## TASK TO COMPLETE:
In your reply, reproduce the lines from the first one below to the line containing "(nw_vas w) /\", inclusive, exactly as they stand.

## STUDY MATERIAL:
Definition reserved (a size : Z) (w : nworld) : nworld := (put_heap ((a, size) :: nw_heap w) w).2.
Lemma take_address_ok fixed size n w :
  0 < size -> 0 <= n ->
  wp (take_address B fixed size (2 ^ n)) (fun a w' =>
    a = 0 /\ w' = w \/
    a <> 0 /\ w' = reserved a size w /\ within (a, size) va_space /\ Forall (apart (a, size)) (nw_heap w) /\
    a mod 2 ^ n = 0 /\ match fixed with Some f => a = f | None => True end) w.
Proof.
  intros Hs Hn. unfold wp, take_address. destruct fixed as [f|].
  - destruct (fixed_valid f size (2 ^ n)) eqn:Ev; [|by left]. unfold util_vma_heap_alloc_addr. mrun.
    destruct (bk_heap_addr B (nw_heap w) f size) eqn:E; [|by left].
    right. unfold fixed_valid in Ev. bool_props. apply heap_addr_free in E as [E1 E2]; [|done]. mrun. cbn.
    assert (Hf : NV_RM_VA_START <= f) by apply E1. split; [unfold NV_RM_VA_START in Hf; lia|]. do 3 (split; [done|]). split; [by apply land_pow2|done].
  - unfold util_vma_heap_alloc. mrun. destruct (Z.eqb_spec (bk_heap_alloc B (nw_heap w) size (2 ^ n)) 0) as [E|E]; [by left|].
    right. destruct (heap_alloc_free _ size _ Hs E) as (? & ? & ?). mrun. cbn. do 5 (split; [done|]). done.
Qed.

Lemma inv_new_range k ids w p a size kind :
  inv (k + 1) ids w -> within (a, size) va_space -> 0 < size -> Forall (apart (a, size)) (nw_heap w) ->
  nw_vas w !! p = None -> 0 < p < nw_next w ->
  inv k ids (put_vas (<[p := mk_va a size kind []]> (nw_vas w)) (reserved a size w)).2.
Proof.
  intros [H1 H2 H3 H4 H5 H6 H7 H8] Hw Hs Ha Hp Hn. split; try done; cbn.
  - unfold owners. cbn. rewrite vgroups_insert by done. by apply space_reserve.
  - destruct H4 as (H4 & ? & ?). split_and!; try done. by apply map_Forall_insert_2.
  - rewrite total_insert_new by done. unfold va_blocks at 1. cbn. lia.
  - eapply map_Forall_impl; [exact H6|]. intros q m (v & id & Hv & Hb). exists v, id. split; [|done].
    rewrite lookup_insert_ne; [done|]. congruence.
Qed.

Definition va_result (w w' : nworld) (fixed : option Z) (kind size alignment : Z) (r : Z + Z) : Prop :=
  match r with
  | inl e => nw_vas w' = nw_vas w /\ e <> VK_SUCCESS
  | inr p => exists a, nw_vas w !! p = None /\ nw_vas w' = <[p := mk_va a (align64 size 4096) kind []]> (nw_vas w) /\
      a mod Z.max alignment 4096 = 0 /\ 0 < size <= align64 size 4096 /\ match fixed with Some f => a = f | None => True end
  end.
Lemma rm_va_alloc_ok k ids w sparse fixed kind size alignment :
  is_u64 size -> is_u64 alignment -> inv k ids w ->
  wp (rm_va_alloc B sparse fixed kind size alignment) (fun r w' =>
    inv k ids w' /\ frame w w' /\ va_result w w' fixed kind size alignment r) w.
Proof.
  intros Hs Ha H. unfold rm_va_alloc. destruct sparse; [by apply wp_ret|].
  destruct ((size =? 0) || _) eqn:E; [by apply wp_ret|]. bool_props.
  assert (Hsz : 0 < size <= 2 ^ 40 - 2 ^ 34 - 4095) by (unfold is_u64, NV_RM_VA_START, NV_RM_VA_END in *; lia).
  destruct (util_is_power_of_two_or_zero64 (Z.max alignment 4096)) eqn:Ep; [|by apply wp_ret]. cbn [negb].
  destruct (pow2_spec (Z.max alignment 4096)) as (n & Hn & En); [unfold is_u64 in *; lia|done|].
  assert (Hal : 0 < size <= align64 size 4096).
  { rewrite align64_page by lia. pose proof (align_up_bounds size 4096 ltac:(lia)) as Hb. change (4096 - 1) with 4095 in Hb. lia. }
  apply wp_bind, wp_calloc; [by apply wp_ret|].
  assert (Hnext : 0 < nw_next w) by apply H. rewrite (proj2 (Z.eqb_neq _ _)) by lia.
  assert (Hfresh : nw_vas w !! nw_next w = None).
  { destruct (nw_vas w !! nw_next w) eqn:Ev; [|done]. apply (i_below _ _ _ H) in Ev. cbn in Ev. lia. }
  rewrite En. apply wp_bind. eapply wp_mono; [apply take_address_ok; lia|].
  intros a w' [(-> & ->)|(Hne & -> & Hw & Hap & Hmod & Hf)].
  - cbn. split; [by apply free_block_ok, alloced_ok|]. split; [|done].
    etrans; [apply frame_alloced|]. by split.
  - rewrite (proj2 (Z.eqb_neq a 0)) by done. unfold wp. mrun. split; [|split].
    + apply (inv_new_range k ids (alloced w)); try done; [by apply alloced_ok|lia|cbn; lia].
    + etrans; [apply frame_alloced|]. by split.
    + exists a. split_and!; try done; [by rewrite En|lia|lia].
Qed.

(** A backend call in the middle of an update: the invariant may hold only of
    the world with the tables as they are going to be. *)
Definition with_c V Ms X n S (w : nworld) : nworld :=
  mk_nw (nw_rm w) (nw_heap w) V Ms X (nw_next w) n (nw_retained w) S (nw_vk w).
Lemma reclaim_all_with V Ms X n S l w : (reclaim_all l (with_c V Ms X n S w)).2 = with_c V Ms X n S (reclaim_all l w).2.
Proof.
  revert w. induction l as [|x l IH]; intros w; [done|]. simpl. rewrite !bind_run, <- IH. do 2 f_equal.
  unfold reclaim. mrun. change (nw_rm (with_c V Ms X n S w)) with (nw_rm w).
  destruct (b_pending (nw_rm w) !! x.1) as [g|]; [|done]. destruct x as [? [|]]; reflexivity.
Qed.
Lemma pump_with V Ms X n S w : (pump B (with_c V Ms X n S w)).2 = with_c V Ms X n S (pump B w).2.
Proof. unfold pump. mrun. apply (reclaim_all_with _ _ _ _ _ _ (on_rm _ w).2). Qed.
Lemma set_quiet b w : (b_lost (nw_rm w) = true -> b = true) -> quiet w (on_rm (fun s => set_lost s b) w).2.
Proof. by split. Qed.
Lemma pump_quiet w : quiet w (pump B w).2.
Proof.
  assert (Hr : forall x w, quiet w (reclaim x w).2).
  { intros [n [|]] w1; unfold reclaim; mrun; cbn [fst snd]; destruct (b_pending (nw_rm w1) !! n); mrun; by split. }
  assert (Ha : forall l w, quiet w (reclaim_all l w).2).
  { induction l as [|x l IH]; intros w1; [done|]. simpl. rewrite bind_run. etrans; [apply Hr|apply IH]. }
  unfold pump. mrun. etrans; [|apply Ha]. apply (set_quiet (b_lost (nw_rm w) || bk_fault B (nw_rm w))). by intros ->.
Qed.
Lemma wp_nv_rm_with V Ms X n S k ids c w (Q : answer -> nworld -> Prop) :
  inv k ids (with_c V Ms X n S (called w c)) ->
  (forall w', inv k ids (with_c V Ms X n S w') -> quiet (called w c) w' -> Q (bk_answer B (nw_rm w) c) w') -> wp (nv_rm B c) Q w.
Proof.
  intros H HQ. unfold wp, nv_rm. mrun. destruct (pump_ok k ids _ H) as [H1 _]. rewrite pump_with in H1.
  apply HQ; [exact H1|]. apply pump_quiet.
Qed.

Lemma wp_get_va p v w (Q : nvkmd_rm_va -> nworld -> Prop) : nw_vas w !! p = Some v -> Q v w -> wp (get_va p) Q w.
Proof. intros H HQ. unfold wp, get_va. mrun. by rewrite H. Qed.
Lemma put_bindings_run p l w v :
  nw_vas w !! p = Some v -> (put_bindings p l w).2 = (put_vas (<[p := with_bindings v l]> (nw_vas w)) w).2.
Proof. intros H. unfold put_bindings, get_va. mrun. by rewrite H. Qed.
Lemma called_frame w c :
  match c with CUnbind _ | CBind _ _ _ _ _ | CVaFree _ _ _ => True | _ => False end -> frame w (called w c).
Proof. intros H. unfold called, effect. apply frame_same. intros s. destruct (_ =? _); [|done]. by destruct c. Qed.
Lemma frame_with w w' V n : frame w w' -> nw_stranded w' = nw_stranded w -> frame w (with_c V (nw_mems w) (nw_ctxs w) n (nw_stranded w) w').
Proof. intros []. by split. Qed.

Lemma put_vas_with V w c w' :
  quiet (called w c) w' -> (put_vas V w').2 = with_c V (nw_mems w) (nw_ctxs w) (nw_blocks w) (nw_stranded w) w'.
Proof. intros []. unfold with_c. cbn in *. congruence. Qed.

(** A range that no memory object has as its own. *)
Definition free_range (w : nworld) (p : Z) : Prop := map_Forall (fun _ m => mm_va m <> p) (nw_mems w).
Definition others (w : nworld) (p : Z) : list group := vgroups (delete p (nw_vas w)) ++ b_pending (nw_rm w) ++ nw_retained w.
Lemma owners_at w p v : nw_vas w !! p = Some v -> owners w ≡ₚ va_group v :: others w p.
Proof. intros H. unfold owners, others. by rewrite (vgroups_delete _ _ _ H). Qed.

(** The list of bindings of one range changes together with the mappings. *)
Lemma inv_bindings k k' ids w p v v' n f :
  inv k ids w -> nw_vas w !! p = Some v -> free_range w p ->
  b_pending (f (nw_rm w)) = b_pending (nw_rm w) -> b_mem (f (nw_rm w)) = b_mem (nw_rm w) -> b_lost (f (nw_rm w)) = b_lost (nw_rm w) ->
  n = nw_blocks w + (k' - k) + (va_blocks v' - va_blocks v) ->
  space (nw_heap w) (b_map (f (nw_rm w))) (va_group v' :: others w p) ->
  inv k' ids (with_c (<[p := v']> (nw_vas w)) (nw_mems w) (nw_ctxs w) n (nw_stranded w) (on_rm f w).2).
Proof.
  intros [H1 H2 H3 H4 H5 H6 H7 H8] Hv Hf Ep Em El -> Hsp. split; try done; cbn.
  - unfold owners. cbn. rewrite (vgroups_update _ _ _ _ Hv), Ep. exact Hsp.
  - by rewrite El.
  - destruct H4 as (H4 & ? & ?). split; [|done]. apply map_Forall_insert_2; [by apply (H4 p v)|done].
  - rewrite (total_insert _ _ _ _ _ Hv), H5. lia.
  - intros q m Hm. destruct (H6 q m Hm) as (v0 & id & Hv0 & Hb). exists v0, id. split; [|done].
    rewrite lookup_insert_ne; [done|]. intros ->. by apply (Hf q m Hm).
  - by rewrite Em.
Qed.

Lemma va_maps_app v l1 l2 : va_maps (with_bindings v (l1 ++ l2)) = va_maps (with_bindings v l1) ++ va_maps (with_bindings v l2).
Proof. apply fmap_app. Qed.
Lemma with_bindings_id v : with_bindings v (va_bindings v) = v.
Proof. by destruct v. Qed.
Lemma with_c_id w : with_c (nw_vas w) (nw_mems w) (nw_ctxs w) (nw_blocks w) (nw_stranded w) w = w.
Proof. by destruct w. Qed.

## RESPONSE BELOW:
Definition reserved (a size : Z) (w : nworld) : nworld := (put_heap ((a, size) :: nw_heap w) w).2.
Lemma take_address_ok fixed size n w :
  0 < size -> 0 <= n ->
  wp (take_address B fixed size (2 ^ n)) (fun a w' =>
    a = 0 /\ w' = w \/
    a <> 0 /\ w' = reserved a size w /\ within (a, size) va_space /\ Forall (apart (a, size)) (nw_heap w) /\
    a mod 2 ^ n = 0 /\ match fixed with Some f => a = f | None => True end) w.
Proof.
  intros Hs Hn. unfold wp, take_address. destruct fixed as [f|].
  - destruct (fixed_valid f size (2 ^ n)) eqn:Ev; [|by left]. unfold util_vma_heap_alloc_addr. mrun.
    destruct (bk_heap_addr B (nw_heap w) f size) eqn:E; [|by left].
    right. unfold fixed_valid in Ev. bool_props. apply heap_addr_free in E as [E1 E2]; [|done]. mrun. cbn.
    assert (Hf : NV_RM_VA_START <= f) by apply E1. split; [unfold NV_RM_VA_START in Hf; lia|]. do 3 (split; [done|]). split; [by apply land_pow2|done].
  - unfold util_vma_heap_alloc. mrun. destruct (Z.eqb_spec (bk_heap_alloc B (nw_heap w) size (2 ^ n)) 0) as [E|E]; [by left|].
    right. destruct (heap_alloc_free _ size _ Hs E) as (? & ? & ?). mrun. cbn. do 5 (split; [done|]). done.
Qed.

Lemma inv_new_range k ids w p a size kind :
  inv (k + 1) ids w -> within (a, size) va_space -> 0 < size -> Forall (apart (a, size)) (nw_heap w) ->
  nw_vas w !! p = None -> 0 < p < nw_next w ->
  inv k ids (put_vas (<[p := mk_va a size kind []]> (nw_vas w)) (reserved a size w)).2.
Proof.
  intros [H1 H2 H3 H4 H5 H6 H7 H8] Hw Hs Ha Hp Hn. split; try done; cbn.
  - unfold owners. cbn. rewrite vgroups_insert by done. by apply space_reserve.
  - destruct H4 as (H4 & ? & ?). split_and!; try done. by apply map_Forall_insert_2.
  - rewrite total_insert_new by done. unfold va_blocks at 1. cbn. lia.
  - eapply map_Forall_impl; [exact H6|]. intros q m (v & id & Hv & Hb). exists v, id. split; [|done].
    rewrite lookup_insert_ne; [done|]. congruence.
Qed.

Definition va_result (w w' : nworld) (fixed : option Z) (kind size alignment : Z) (r : Z + Z) : Prop :=
  match r with
  | inl e => nw_vas w' = nw_vas w /\ e <> VK_SUCCESS
  | inr p => exists a, nw_vas w !! p = None /\ nw_vas w' = <[p := mk_va a (align64 size 4096) kind []]> (nw_vas w) /\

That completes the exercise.